Acta Phys. -Chim. Sin. ›› 2017, Vol. 33 ›› Issue (4): 755-762.doi: 10.3866/PKU.WHXB201612292

• ARTICLE • Previous Articles     Next Articles

A Scheme for Rapid Simulation of Anion-π Interactions Involving Halide Anions and Substituted Benzenes

Xiao-Wen WANG,Lei LI,Chang-Sheng WANG*()   

  • Received:2016-11-02 Published:2017-03-23
  • Contact: Chang-Sheng WANG E-mail:chwangcs@lnnu.edu.cn
  • Supported by:
    The project was supported by the National Natural Science Foundation of China(21173109);The project was supported by the National Natural Science Foundation of China(21573098)

Abstract:

A scheme that explicitly contains electrostatic, polarization, and dispersion interactions to rapidly simulate anion-π interactions is proposed and assessed by structural and energetic comparison with those produced via the complete basis set limit of the coupled-cluster singles and doubles plus perturbative triples [CCSD (T)/CBS] method for a set of X-…C6H6-nRn complexes where X-=F-, Cl-, Br- and R=CN, F. We use the chemical bonds C≡N, C―F, and C―H of the substituted benzenes as bond dipoles.
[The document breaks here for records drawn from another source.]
(** * python_wow: the combat and progression engine of [entities.py]

    A shallow embedding of the entity classes ([LivingThing], [Monster],
    [Character]) together with the properties the specification states
    about them.

    Conventions of the embedding.
    - Python [int] is [Z].  Python [float] is idealised as an exact
      rational ([Q]): [0.1] is [1 # 10], [/] is exact division and no
      rounding takes place.  Numbers that the code may turn into floats
      (health, damage) are [Q] and compared with [==].  The one float
      product on which the code branches, [random_float * 100] in the
      loot roll, is rounded as the floats round it.
    - [dict] is stdpp's [gmap]; a failed subscript is [Raise KeyError].
    - Methods that mutate [self] are functions in a state-and-exception
      monad: the state survives a raised exception, as the fields
      assigned before a Python exception stay assigned.
    - [random] is an explicit source: a tape of raw draws and a cursor.
    - [print] calls have no counterpart. *)

From Stdlib Require Import ZArith QArith Qround Lia.
From stdpp Require Import base option strings gmap.

Local Open Scope Z_scope.

(** ** Python numbers *)

(** [int(x)] on a float: truncation towards zero. *)
Definition py_int (x : Q) : Z := Z.quot (Qnum x) (Zpos (Qden x)).

(** The mathematical floor, to compare [py_int] with. *)
Definition floor (x : Q) : Z := Qfloor x.

(** The tenth, Python's literal [0.1]. *)
Definition tenth : Q := 1 # 10.
Lemma key_events_keep_ranges_witness :
  nav_inv 10 (window (ten_state 0 1)) /\
  Forall (fun s' => nav_inv 10 (window s'))
    (run_key_events render save_ok 1 [PresenterKey Key_F5 false; AudienceKey Key_Right;
                                      PresenterKey Key_Up false; PresenterKey Key_R false;
                                      PresenterKey Key_F5 true; AudienceKey Key_B]
       (ten_state 0 1)).
Proof.
  assert (H : nav_inv 10 (window (ten_state 0 1))).
  { unfold nav_inv; simpl. split; [eexists; split; reflexivity|].
    repeat split; intros; try discriminate; lia. }
  split; [exact H|].
  exact (key_events_keep_ranges render save_ok 1 10 _ (ten_state 0 1) H).
Defined.

Lemma f5_restarts_from_first_slide_witness :
  slide_cache (window {| window := window_at one_cache 0 0; blanked := false |})
    = Some one_cache /\
  preview_slide (window (fst (key_press_event render save_ok 1 Key_F5 false
                                {| window := window_at one_cache 0 0; blanked := false |})))
    = 1.
Proof.
  split; [reflexivity|].
  exact (proj1 (proj2 (f5_restarts_from_first_slide render save_ok 1
                         {| window := window_at one_cache 0 0; blanked := false |}
                         one_cache eq_refl))).
Defined.

Lemma no_screen_presentation_raises_witness :
  slide_cache (window (ten_state 3 4)) = Some ten_cache /\
  snd (key_press_event render save_ok 0 Key_F5 false (ten_state 3 4)) = Exc.
Proof.
  split; [reflexivity|].
  exact (proj1 (no_screen_presentation_raises render save_ok 0 (ten_state 3 4) ten_cache false
                  eq_refl eq_refl)).
Defined.
(** What the handler does once the checks have passed. *)
Lemma TransferSol_handler_cases (cfg : config) (w : TransferSol.world)
    (b : TransferSol.body) (st : session_store) (funding : string) (amount : Q) :
  TransferSol.validate cfg w b = inl (funding, amount) ->
  let tx := TransferSol.transfer_of funding b amount in
  let res := TransferSol.handler cfg w b st in
  (exists e, TransferSol.SystemProgram_transfer w tx = Threw e
             /\ TransferSol.resp res = TransferSol.on_error e
             /\ TransferSol.store res = st /\ TransferSol.broadcast res = [])
  \/ (exists e, TransferSol.SystemProgram_transfer w tx = Returned tt
                /\ (TransferSol.attempt w tx).1 = Threw e
                /\ TransferSol.resp res
                   = TransferSol.on_txError e (TransferSol.retryCount_or_default b)
                /\ TransferSol.store res = st
                /\ TransferSol.broadcast res = (TransferSol.attempt w tx).2)
  \/ (exists sig, TransferSol.SystemProgram_transfer w tx = Returned tt
                  /\ (TransferSol.attempt w tx).1 = Returned sig
                  /\ TransferSol.resp res
                     = TransferSol.Success sig ("https://solscan.io/tx/" +:+ sig) amount
                  /\ TransferSol.store res
                     = TransferSol.update_session (TransferSol.sessionId b)
                         (TransferSol.record_transfer sig ("https://solscan.io/tx/" +:+ sig)
                            (TransferSol.iso_now w) amount) st
                  /\ TransferSol.broadcast res = (TransferSol.attempt w tx).2).
Proof.
  intros Hval tx res. unfold res, TransferSol.handler. rewrite Hval. fold tx.
  destruct (TransferSol.SystemProgram_transfer w tx) as [[] | e]; simpl.
  - destruct (TransferSol.attempt w tx) as [[sig | e] sent]; simpl.
    + right. right. exists sig. repeat split.
    + right. left. exists e. repeat split.
  - left. exists e. repeat split.
Qed.

Lemma SOL_AMOUNT_value : (SOL_AMOUNT == 3602879701896397 # 36028797018963968)%Q.
Proof. vm_compute. reflexivity. Qed.
(** * ollama-local-serve: process supervisor, availability prober and
      backend query router, embedded in Rocq

    The development follows the Python modules it verifies:
    - [Config]  : ollama_local_serve/config.py   (NetworkConfig)
    - [Service] : ollama_local_serve/service.py  (OllamaService)
    - [Router]  : ollama_local_serve/api/dependencies.py (DatabaseManager)
    - [Server]  : ollama_local_serve/api/server.py (lifespan, health endpoint)

    Python objects are records, exceptions are values of [exn], and a
    method is a function in a small state-and-exception monad: the state
    (the fields of [self] and the trace of observable events) survives a
    raised exception, exactly as attribute assignments do in Python.
    A floating point number is the rational it denotes ([Q]); a quotient
    of the source is rounded to the nearest double ([fl]). *)

From Stdlib Require Import ZArith QArith Qround Qabs Qpower List String Bool Lia
  Lqa DecimalString.
Import ListNotations.

Open Scope string_scope.
Open Scope Z_scope.

(* ================================================================== *)
(** * Python values, exceptions and the effect monad                   *)
(* ================================================================== *)

Module Py.
(** * Seismic signal-processing engine: a shallow embedding and its properties

    The development follows the four processing scripts of the repository:

    - [001_01_convert_seismic.py]  (peak values, NIED component trimming),
    - [002_01_calculate_fourier.py]  (Fourier amplitude spectrum),
    - [003_01_calculate_velocity_and_displacement.py]  (FFT integration, peaks),
    - [004_01_calculate_response_spectrum.py]  (SDOF response spectrum).

    Samples are modelled as real numbers ([R]) in exact arithmetic, as the data
    model of the specification has them ("real-valued samples"); rounding of
    binary64 arithmetic is outside the model.  A Python exception is a value
    [Raise e] of the [result] type, a normal return is [Ok v].  The numpy
    routines the scripts call are given by their documented mathematical
    meaning (module [NumPy]). *)

From Stdlib Require Import Reals List Arith ZArith Lia Lra Psatz Bool.
Import ListNotations.

Open Scope R_scope.

(* ================================================================== *)
(** ** Exceptions and the error monad *)

Inductive pyerr : Type :=
| ValueError
| ZeroDivisionError
| OverflowError.

Inductive result (A : Type) : Type :=
| Ok (a : A)
| Raise (e : pyerr).

Arguments Ok {A} a.
Arguments Raise {A} e.

Definition bind {A B : Type} (m : result A) (k : A -> result B) : result B :=
  match m with
  | Ok a => k a
  | Raise e => Raise e
  end.

Notation "x <- m ;; k" := (bind m (fun x => k))
  (at level 61, m at next level, right associativity).

Definition fails {A : Type} (m : result A) : Prop :=
  exists e, m = Raise e.
(** The body of [while (iteration < maxIterations)], after [iteration++]. *)
Definition loopBody (arts : list nat) (totalVars : nat) (s0 : loopState) : passEnd :=
  let s := mkLoop (l_tableau s0) (l_zRow s0) (l_basicVars s0) (l_useDualSimplex s0)
                  (l_steps s0) (S (l_iteration s0)) in
  if l_useDualSimplex s && hasNegativeRHS (l_tableau s) then
    match findDualPivotRow (l_tableau s) totalVars with
    | None =>
        Continue (mkLoop (l_tableau s) (l_zRow s) (l_basicVars s) false
                         (l_steps s) (l_iteration s))
    | Some pivotRow =>
        match findDualPivotCol (l_tableau s) (l_zRow s) pivotRow totalVars with
        | None => Break (push s StepInfeasible DualNoPivotColumn)
        | Some pivotCol =>
            Continue (doPivot (push s StepPivot DualIteration) pivotRow pivotCol totalVars)
        end
    end
  else if isOptimal (l_zRow s) totalVars then
    if hasArtificialInBasis (l_tableau s) (l_basicVars s) arts totalVars
    then Break (push s StepInfeasible ArtificialInBasis)
    else Break (push s StepOptimal AllNonNegative)
  else
    match findPivotColumn (l_zRow s) totalVars with
    | None => Break (push s StepOptimal NoNegativeCoefficient)
    | Some pivotCol =>
        match fst (findPivotRow (l_tableau s) pivotCol totalVars) with
        | None => Break (push s StepUnbounded NoPositiveInColumn)
        | Some pivotRow =>
            Continue (doPivot (push s StepPivot PrimalIteration) pivotRow pivotCol totalVars)
        end
    end.
(** * Web accessibility audit scripts: severity guard, report scaffold,
      issue template

    A shallow embedding of the three scripts under
    [web-accessibility-audit/scripts/]:

    - [severity_guard.py]       (module [SeverityGuard])
    - [a11y_report_scaffold.py] (module [ReportScaffold])
    - [issue_from_template.py]  (module [IssueTemplate])

    The calls of [re] and [pathlib] that the scripts make are modelled
    in the modules [Re] and [Pathlib].

    Python [str] values are sequences of Unicode code points; they are
    modelled as [list N].  Python dictionaries with string keys are
    modelled as [gmap (list N) _].  Exceptions are modelled by the error
    monad [res]. *)

From Stdlib Require Import NArith ZArith Lia Permutation Sorted.
From Stdlib Require DecimalString DecimalNat.
From stdpp Require Import base option list strings gmap.

Open Scope N_scope.

(** ** Python strings *)

Abbreviation char := N (only parsing).
Abbreviation str := (list N) (only parsing).

(** [lit "abc"] is the Python literal ['abc'] (ASCII literals only). *)
Definition lit (s : string) : str :=
  List.map Ascii.N_of_ascii (String.list_ascii_of_string s).

(** The newline character ['\n']. *)
Definition nl : str := [10].

(** ** Exceptions *)

Inductive exn : Type :=
| KeyError (key : str)
| ValueError (msg : str)
| IndexError.

Inductive res (A : Type) : Type :=
| Ok (a : A)
| Raise (e : exn).
Arguments Ok {A} a.
Arguments Raise {A} e.

Definition bind {A B} (m : res A) (f : A -> res B) : res B :=
  match m with
  | Ok a => f a
  | Raise e => Raise e
  end.

Notation "x <- m ;;; k" := (bind m (fun x => k))
  (at level 20, m at level 100, k at level 200, only parsing).
Notation "' p <- m ;;; k" := (bind m (fun p => k))
  (at level 20, p pattern, m at level 100, k at level 200, only parsing).

(** [d[key]] on a dictionary: raises [KeyError] when the key is absent. *)
Definition getitem {V} (d : gmap (list N) V) (key : str) : res V :=
  match d !! key with
  | Some v => Ok v
  | None => Raise (KeyError key)
  end.

(** ** The fragment of Python's [re] used by the scripts *)

Module Re.

(** Patterns, as the abstract syntax of the pattern strings. *)
Inductive regex : Type :=
| Eps                          (* empty pattern *)
| Lit (c : char)               (* a literal character, case-sensitive *)
| LitI (c : char)              (* a literal character under re.IGNORECASE *)
| SpaceStar                    (* \s*  (greedy) *)
| Bol                          (* ^ under re.MULTILINE *)
| Eol                          (* $ under re.MULTILINE *)
| Seq (r1 r2 : regex)
| Alt (r1 r2 : regex)          (* r1|r2, left alternative tried first *)
| Group (r : regex).           (* capturing group number 1 *)

(** [\s] on [str] patterns: the code points for which
    [str.isspace] holds. *)
Definition is_space (c : char) : bool :=
  ((9 <=? c) && (c <=? 13)) || ((28 <=? c) && (c <=? 32))
  || (c =? 133) || (c =? 160) || (c =? 5760)
  || ((8192 <=? c) && (c <=? 8202))
  || (c =? 8232) || (c =? 8233) || (c =? 8239) || (c =? 8287)
  || (c =? 12288).

Definition is_ascii_lower (c : char) : bool := (97 <=? c) && (c <=? 122).
Definition is_ascii_upper (c : char) : bool := (65 <=? c) && (c <=? 90).

(** An ASCII pattern character [p] compiled under [re.IGNORECASE]
    accepts the text character [c] when their lower-case forms agree.
    Besides the two ASCII cases of a letter this accepts
    U+0130 and U+0131 for [i], U+212A (KELVIN SIGN) for [k] and
    U+017F (LONG S) for [s]; uncased characters accept only
    themselves. *)
Definition ascii_lower (p : char) : char :=
  if is_ascii_upper p then p + 32 else p.
(** * Bounding-box labelling of rendered frames (blender_render_labeling.py)

    A shallow embedding of the geometric core of the script: the [Box]
    class, [clamp], [camera_view_bounds_2d], [write_bounds_2d],
    [normalize] and the label-writing loop of [main].

    Modelling conventions.
    - Python floats are idealised as rationals ([Q]); equality of numbers is
      therefore [Qeq] ([==]) and the source's comparisons ([==], [<=], [<],
      membership in a tuple of constants) are the boolean tests on [Q].
      Blender's vectors hold single-precision components and [v / s] casts
      [s] to single precision: rounding, overflow and underflow of that
      arithmetic are outside the model, so no general statement below
      asserts that the rescaled frame of the perspective branch yields a
      value.
    - Python exceptions are explicit: every operation that can raise returns
      a [result]; division raises [ZeroDivisionError] on a zero divisor,
      [min]/[max] of an empty list raise [ValueError], and calling a method
      on [None] raises [AttributeError].
    - The Blender scene graph is outside the script.  A mesh is the list of
      its vertices after the two [me.transform] calls (camera-local
      coordinates), a camera is its projection type and its four view-frame
      corners, and the render settings are the three integers read from
      [scene.render]. *)

From Stdlib Require Import QArith Lqa ZArith Lia List Bool String Ascii.
From Stdlib Require Import Decimal DecimalString DecimalPos DecimalZ.
Import ListNotations.

Local Open Scope Q_scope.

(** ** Exceptions *)

Inductive exn : Type :=
| ZeroDivisionError
| ValueError
| AttributeError.

Inductive result (A : Type) : Type :=
| Ok (a : A)
| Raise (e : exn).

Arguments Ok {A} a.
Arguments Raise {A} e.

Definition bind {A B : Type} (m : result A) (k : A -> result B) : result B :=
  match m with
  | Ok a => k a
  | Raise e => Raise e
  end.

Notation "x <- m ;; k" := (bind m (fun x => k))
  (at level 61, m at next level, right associativity).
Notation "' p <- m ;; k" := (bind m (fun x => let p := x in k))
  (at level 61, p pattern, m at next level, right associativity).

(** ** Numbers *)

Definition Qltb (a b : Q) : bool := negb (Qle_bool b a).

(** Python's [a / b] on floats. *)
Definition qdiv (a b : Q) : result Q :=
  if Qeq_bool b 0 then Raise ZeroDivisionError else Ok (a / b).

(** Python's two-argument [min(a, b)] and [max(a, b)]: the first argument is
    kept unless the second is strictly smaller (resp. larger). *)
Definition py_min2 (a b : Q) : Q := if Qltb b a then b else a.
Definition py_max2 (a b : Q) : Q := if Qltb a b then b else a.
Definition scan (ai : MinesweeperAI) (cell : Cell) (count : Z) : gset Cell * Z :=
  foldl (scan_body ai cell) (∅, count) (block cell).

Definition observe (ai : MinesweeperAI) (cell : Cell) (count : Z) : MinesweeperAI :=
  let ai1 := mkAI (height ai) (width ai) ({[cell]} ∪ moves_made ai)
                  (mines ai) (safes ai) (knowledge ai) in
  let ai2 := mark_safe ai1 cell in
  let '(cs, k) := scan ai2 cell count in
  mkAI (height ai2) (width ai2) (moves_made ai2) (mines ai2) (safes ai2)
       (knowledge ai2 ++ [mkSentence cs k]).

(** *** Lines 263-279: mark what the sentences give away *)

Definition all_known_safes (kb : list Sentence) : gset Cell :=
  foldl (λ acc s, acc ∪ Sentence.known_safes s) ∅ kb.

Definition all_known_mines (kb : list Sentence) : gset Cell :=
  foldl (λ acc s, acc ∪ Sentence.known_mines s) ∅ kb.

(** Returns the state and the value of [knowledge_changed]. *)
Definition mark_known (ai : MinesweeperAI) : MinesweeperAI * bool :=
  let new_safes := all_known_safes (knowledge ai) in
  let new_mines := all_known_mines (knowledge ai) in
  let '(ai1, ch1) :=
    if (0 <? size new_safes)%nat
    then (foldl mark_safe ai (elements new_safes), true)
    else (ai, false) in
  if (0 <? size new_mines)%nat
  then (foldl mark_mine ai1 (elements new_mines), true)
  else (ai1, ch1).

(** *** Lines 283-290: drop the sentences without cells *)

Fixpoint prune (kb : list Sentence) : list Sentence :=
  match kb with
  | [] => []
  | sentence :: rest =>
      if (size (cells sentence) =? 0)%nat then prune rest
      else sentence :: prune rest
  end.
Lemma simulation_lifecycle_witness :
  exists (fuel : nat) (store' : SimulationStore)
         (ticks : list SimulationTick.t) (w' : World)
         (simulation' : SimulationState.t),
    timer_fires fuel true "sim_1" 3
      {| simulations :=
           [("sim_1"%string,
             {| SimulationState.id := "sim_1";
                SimulationState.isRunning := true;
                SimulationState.currentTime := Fin 1761696000000;
                SimulationState.timeAcceleration := Fin 1;
                SimulationState.elapsedTime := Fin 0;
                SimulationState.config := sample_config "ion" |})];
         simulationIntervals := [("sim_1"%string, 7%nat)] |}
      (frozen_clock 1761696000000)
    = Some (store', ticks, w') /\
    own_property (simulations store') "sim_1" = Some simulation' /\
    SimulationState.elapsedTime simulation'
    = Fin (IZR (Z.min (Z.of_nat 3) (365 * 86400 + 1))) /\
    SimulationState.isRunning simulation'
    = (Z.of_nat 3 <=? 365 * 86400)%Z /\
    (own_property (simulationIntervals store') "sim_1" = None <->
     (365 * 86400 < Z.of_nat 3)%Z) /\
    List.length ticks
    = Z.to_nat (Z.min (Z.of_nat 3) (365 * 86400 + 1)) /\
    (forall tick : SimulationTick.t,
        In tick ticks ->
        active_phase (MissionStatus.phase (SimulationTick.status tick))).
Proof.
  exact (simulation_lifecycle true "sim_1" 3
           {| simulations :=
                [("sim_1"%string,
                  {| SimulationState.id := "sim_1";
                     SimulationState.isRunning := true;
                     SimulationState.currentTime := Fin 1761696000000;
                     SimulationState.timeAcceleration := Fin 1;
                     SimulationState.elapsedTime := Fin 0;
                     SimulationState.config := sample_config "ion" |})];
              simulationIntervals := [("sim_1"%string, 7%nat)] |}
           _ 7%nat (frozen_clock 1761696000000)
           eq_refl eq_refl eq_refl eq_refl
           (fun _ => ex_intro _ 1761696000000 eq_refl)).
Defined.
(** * The legacy relay control core of the relayer, and the settlement query shim

    A shallow embedding of the relay control core of package [relayer] (the
    legacy per-channel scheduler, the channel worker and its packet and
    acknowledgement passes) and of
    [relayer/provider/cosmos/settlement-client.go].

    Conventions of the embedding:
    - a Go [error] value is an [option error]: [None] is [nil];
    - [int64] and [uint64] values are [Z], with the wrap-around written out;
    - collaborators that live outside these two files (the chain providers,
      [QueryLatestHeights], [UnrelayedSequences], [RelayPackets],
      [unrelayedAcknowledgements], [relayAcknowledgements]) are oracles: an
      environment record holds, for one pass, what each of them answers;
    - every pass returns, next to its Go result, the trace of what it did:
      the log lines it wrote and the collaborator calls it made, with the
      arguments it passed;
    - a Go map is a [gmap], a slice is a header (array, offset, length,
      capacity) over a store of backing arrays. *)

From Stdlib Require Import ZArith Ascii String List Lia Bool.
From stdpp Require Import base option list gmap strings fin_maps.

Local Open Scope string_scope.
Local Open Scope list_scope.
Local Open Scope Z_scope.

(** ** Machine integers *)

Module Int.

Definition two63 : Z := 2 ^ 63.
Definition two64 : Z := 2 ^ 64.

Definition min_int64 : Z := - two63.
Definition max_int64 : Z := two63 - 1.
Definition max_uint64 : Z := two64 - 1.

Definition is_int64 (z : Z) : Prop := min_int64 <= z <= max_int64.
Definition is_uint64 (z : Z) : Prop := 0 <= z <= max_uint64.

(** Reduction of a mathematical integer to the value a 64-bit register
    holds, read unsigned and read signed. *)
Definition wrap_uint64 (z : Z) : Z := z mod two64.
Definition wrap_int64 (z : Z) : Z := (z + two63) mod two64 - two63.

(** [a - b] on [int64], [a + b] and [a - b] on [uint64], and the
    conversion [int64(u)] of a [uint64]. *)
Definition sub_int64 (a b : Z) : Z := wrap_int64 (a - b).
Definition add_uint64 (a b : Z) : Z := wrap_uint64 (a + b).
Definition sub_uint64 (a b : Z) : Z := wrap_uint64 (a - b).
Definition int64_of_uint64 (u : Z) : Z := wrap_int64 u.

End Int.

(** ** Go errors *)

(** An error is one of the two context sentinels, an error made from a
    message, or an error that wraps another one under a message of its own
    (the message is the whole formatted text, as [Error()] returns it). *)
Inductive error : Type :=
| context_Canceled
| context_DeadlineExceeded
| errors_New (msg : string)
| fmt_Errorf_w (msg : string) (cause : error).

Inductive sentinel : Type := Canceled | DeadlineExceeded.

(** [err.Error()] *)
Definition Error (e : error) : string :=
  match e with
  | context_Canceled => "context canceled"
  | context_DeadlineExceeded => "context deadline exceeded"
  | errors_New msg => msg
  | fmt_Errorf_w msg _ => msg
  end.

(** [errors.Is(err, target)] for the two context sentinels: the chain of
    wrapped errors is walked until the target is met. *)
Fixpoint errors_Is (e : error) (target : sentinel) : bool :=
  match e, target with
  | context_Canceled, Canceled => true
  | context_DeadlineExceeded, DeadlineExceeded => true
  | fmt_Errorf_w _ cause, _ => errors_Is cause target
  | _, _ => false
  end.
The electrostatic interactions are estimated by calculating the interactions between the charge of the anion and the bond dipole moments of the substituted benzene. The polarization interactions are described according to the variation of the magnitudes of the bond dipole moments with the local environment. The parameters needed are produced by fitting the high-quality CCSD (T)/CBS potential energy curves. Calculation results show that our scheme produces equilibrium intermolecular distances with a root-mean-square deviation of 0.004 nm and interaction energies with a root-mean-square deviation of 2.81 kJ·mol-1 compared with the CCSD (T)/CBS results. The calculation results also show that our scheme reproduces the CCSD (T)/CBS potential energy curves well. These comparisons indicate the scheme proposed here is accurate and efficient, suggesting it may be a helpful tool to design and simulate relevant molecular materials.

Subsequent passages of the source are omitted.